If the completion time can vary with an exceptionally large amount and you desire at least some performance, then take care to eliminate sources of timing attacks. Only sending over answers at specified time intervals is one solution, adding some additional time on top is yet another solution that works well in conjunction with the prior. (unless your random number generation is producing clear patterns. But since the attacker likely doesn’t know the original time then these patterns should be a lot harder to see.) And if one includes some randomness to the order one executes things, then timing attacks starts becoming rather hard.
Having a fixed response time is a good defense against remote attacks, but the method the author mentioned of always doing a full comparison is better against local attacks because power consumption and RF leaks can also leak this same time of branching information because of the differences in doing a comparison and just idly waiting for a timer to expire so you can return the results when it does expire.
This is indeed also a thing to take into considerations. And if there is few enough electrical disturbances on one’s portion of the power grid, then these power variations/noise can travel very far, but with good enough equipment, tempest is always possible.
Though, a TPM usually doesn’t consume huge amounts of power, and is a separate chip out on the motherboard, “far” away from the CPUs, in an enclosed server, in a steel cabinet in a data center full of other computers. So it is likely rather hard for the CPUs of that server to even know what load the TPM is under at any given moment. And any external entities outside the data center will have a lot of noise to dig through….
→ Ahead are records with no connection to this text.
(** * data_clean/preprocessing.py: corpus filtering and piano-roll assembly

    A shallow embedding of [FileReport] and [Preprocess].  Python floats are
    the kernel's binary64 floats, Python ints are [Z], exceptions are the
    error side of a small result monad, and a two-dimensional numpy array is
    a record carrying its shape next to its rows. *)

From Stdlib Require Import String ZArith QArith List Bool Lia.
From Stdlib Require Import Floats.
Import ListNotations.
Local Open Scope Z_scope.

(** ** Exceptions and the result monad *)

(** The exceptions the module can raise, named after the Python exception and
    the place that raises it. *)
Inductive exn : Type :=
| ValueError_empty_sequence      (* min() / max() of an empty list *)
| IndexError_list_index          (* [][0] *)
| ValueError_nan_to_int          (* int(float('nan')) *)
| ValueError_need_one_array      (* np.hstack([]) *)
| ValueError_dimension_mismatch  (* np.hstack of arrays with different row counts *)
| OtherError (msg : string).     (* whatever pretty_midi raises, parsing a file
                                    or estimating its tempo *)

(** The names the specification gives to two of them. *)
Definition EmptyTrackError : exn := ValueError_empty_sequence.
Definition EmptyCorpusError : exn := ValueError_need_one_array.

Inductive result (A : Type) : Type :=
| Ok (a : A)
| Err (e : exn).
Arguments Ok {A} a.
Arguments Err {A} e.

Definition bind {A B : Type} (c : result A) (k : A -> result B) : result B :=
  match c with
  | Ok a => k a
  | Err e => Err e
  end.

Declare Scope result_scope.
Delimit Scope result_scope with result.
Notation "x <- c ;; k" := (bind c (fun x => k))
  (at level 61, c at next level, right associativity) : result_scope.
Notation "' p <- c ;; k" := (bind c (fun x => let 'p := x in k))
  (at level 61, p pattern, c at next level, right associativity) : result_scope.
Local Open Scope result_scope.

(** [try: body except: handler] with a bare [except]. *)
Definition try_except {A : Type} (body : result A) (handler : result A) : result A :=
  match body with
  | Ok a => Ok a
  | Err _ => handler
  end.

Definition is_ok {A : Type} (c : result A) : bool :=
  match c with Ok _ => true | Err _ => false end.

(** ** Range tests *)

(** [Preprocess._is_in_tempo_range] *)
Definition _is_in_tempo_range (tempo mean std : float) : bool :=
  if ((mean - std <? tempo) && (tempo <? mean + std))%float then true else false.

(** [Preprocess._is_in_pitch_range] *)
Definition _is_in_pitch_range (low_pitch high_pitch left_boundary right_boundary : Z) : bool :=
  if (low_pitch >=? left_boundary) && (high_pitch <=? right_boundary) then true else false.

(** ** numpy arrays

    A two-dimensional array keeps its shape explicitly, since an array with
    no rows still has a column count. *)
Record ndarray : Type := mk_ndarray {
  nrows : nat;
  ncols : nat;
  cells : list (list float)
}.

Definition shape (a : ndarray) : nat * nat := (nrows a, ncols a).

Definition well_shaped (a : ndarray) : Prop :=
  length (cells a) = nrows a /\ Forall (fun r => length r = ncols a) (cells a).

(** Python's normalisation of one bound of a slice over a sequence of
    length [len]: a negative bound counts from the end, and both are clamped. *)
Definition slice_index (len i : Z) : Z :=
  if i <? 0 then Z.max 0 (i + len) else Z.min i len.

(** [l[start:stop]] *)
Definition py_slice {A : Type} (l : list A) (start stop : Z) : list A :=
  let len := Z.of_nat (length l) in
  let a := slice_index len start in
  let b := slice_index len stop in
  firstn (Z.to_nat (b - a)) (skipn (Z.to_nat a) l).

(** [a[start:stop]] on the first axis. *)
Definition getitem_slice (a : ndarray) (start stop : Z) : ndarray :=
  let rs := py_slice (cells a) start stop in
  {| nrows := length rs; ncols := ncols a; cells := rs |}.

(** Row [i] of the stacked array is row [i] of each input, end to end. *)
Definition hstack_cells (n : nat) (arrs : list ndarray) : list (list float) :=
  map (fun i => concat (map (fun a => nth i (cells a) []) arrs)) (seq 0 n).

(** [np.hstack] on two-dimensional arrays. *)
Definition np_hstack (arrs : list ndarray) : result ndarray :=
  match arrs with
  | [] => Err ValueError_need_one_array
  | a :: rest =>
      if forallb (fun b => Nat.eqb (nrows b) (nrows a)) rest
      then Ok {| nrows := nrows a;
                 ncols := list_sum (map ncols arrs);
                 cells := hstack_cells (nrows a) arrs |}
      else Err ValueError_dimension_mismatch
  end.

(** Row [j] of the transpose is column [j] of the rows. *)
Definition transpose_cells (c : nat) (rows : list (list float)) : list (list float) :=
  map (fun j => map (fun r => nth j r 0%float) rows) (seq 0 c).

(** [a.T] *)
Definition transpose (a : ndarray) : ndarray :=
  {| nrows := ncols a;
     ncols := nrows a;
     cells := transpose_cells (ncols a) (cells a) |}.

(** ** Python built-ins *)

(** [l[0]] *)
Definition getitem0 {A : Type} (l : list A) : result A :=
  match l with
  | [] => Err IndexError_list_index
  | x :: _ => Ok x
  end.

(** [min(l)] and [max(l)] *)
Definition py_min (l : list Z) : result Z :=
  match l with
  | [] => Err ValueError_empty_sequence
  | x :: r => Ok (fold_left Z.min r x)
  end.

Definition py_max (l : list Z) : result Z :=
  match l with
  | [] => Err ValueError_empty_sequence
  | x :: r => Ok (fold_left Z.max r x)
  end.

Definition sum_Z (l : list Z) : Z := fold_right Z.add 0 l.

(** [np.array(l).mean()] for a list of ints, kept as an exact rational;
    [None] is the NaN numpy returns for no elements.  numpy sums in float64
    and divides by the count: for MIDI pitches, 0 to 127, in a list of fewer
    than 2^46 elements every partial sum is an integer below 2^53, hence
    exact, and the rounded quotient truncates to the same integer as the
    exact one.  Outside these bounds the float64 mean rounds and this
    definition does not follow it; the theorems that read a mean off it
    assume the bounds ([midi_corpus] below). *)
Definition np_mean_int (l : list Z) : option Q :=
  match l with
  | [] => None
  | _ :: _ => Some (Qmake (sum_Z l) (Pos.of_nat (length l)))
  end.

(** [int(x)]: truncation towards zero; NaN cannot be converted. *)
Definition py_int (x : option Q) : result Z :=
  match x with
  | None => Err ValueError_nan_to_int
  | Some q => Ok (Z.quot (Qnum q) (Z.pos (Qden q)))
  end.

(** [dict(Counter(keys))]: counts per key, in order of first occurrence. *)
Fixpoint Counter_add (k : Z) (c : list (Z * nat)) : list (Z * nat) :=
  match c with
  | [] => [(k, 1%nat)]
  | (k', n) :: r => if k =? k' then (k', S n) :: r else (k', n) :: Counter_add k r
  end.

Definition Counter (keys : list Z) : list (Z * nat) :=
  fold_left (fun c k => Counter_add k c) keys [].

(** [sorted(items, key=lambda kv: kv[1], reverse=True)]: a stable sort, so
    items with equal counts keep their relative order. *)
Fixpoint insert_desc (x : Z * nat) (s : list (Z * nat)) : list (Z * nat) :=
  match s with
  | [] => [x]
  | y :: s' => if (snd x <? snd y)%nat then y :: insert_desc x s' else x :: y :: s'
  end.

Definition sorted_desc (items : list (Z * nat)) : list (Z * nat) :=
  fold_right insert_desc [] items.

(** ** Parsed MIDI files *)

Record Note : Type := mk_Note {
  velocity : Z;
  pitch : Z
}.

Record Instrument : Type := mk_Instrument {
  notes : list Note
}.

Record KeySignature : Type := mk_KeySignature {
  key_number : Z
}.

Record TimeSignature : Type := mk_TimeSignature {
  numerator : Z;
  denominator : Z
}.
So using a simple timmer should be sufficient, after all, the difference in power consumption is rather negligible after all.
For more power hungry systems, or things running locally on the same CPU, then yes, idly waiting for a timmer is not making things all that more secure as far as malicious code running on the same CPU goes.
Thought I might chime in as someone who’s worked on a few of these… in short, they’re much harder to mitigate than they first appear.
Adding a random delay or noise doesn’t change the exposure as much as it appears, it just requires the attacker to collect more samples to average it away, something they’re doing anyway to account for the randomness introduced by cache misses, scheduling, etc. Frequently, you’re already collecting thousands or millions of samples per collected bit.
Even constant time versions of the functions don’t reliably obfuscate the key, as things like thermal throttling on the CPU will expose how hard it “worked” during the operation at a pretty granular level.
The best solutions involve writing the function in such a way as to require the same “work” no matter what the outcome is, but that can be incredibly difficult to do without breaking performance horribly.
Yes, for stuff running on the same CPU it gets a lot harder.
But for a separate system, on its own chip, then the CPU is rather oblivious to the efforts of that other chip.
I’ve always thought it really boils down to shared environment… the more you share, the easier it is to communicate. Assuming one process wishes to monitor another:
Two segmented processes on two CPUs sharing a motherboard will have high bandwidth covert channels and timing attacks using the everything from the NICs, to accessing memory in a separate NUMA domain. The bandwidth between them can be gigabits per second.
Two separate physical machines sharing a rack can communicate more slowly, using things like sound, temperature and drive access. Now the bandwidth drops into the dozens of bps.
Two machines on opposite sides of the same room can communicate by thermal and electrical load… getting into bits per minute or bits per hour.
Enforcing Mandatory Access Control and High/Low Security is hard!
“This process of throwing random data at programs and functions has revealed over 14,000 bugs.”
Which Google immediately copyrighted as Intellectual Property.
B^)
Good informative article!
I always smile when Tempest is mentioned.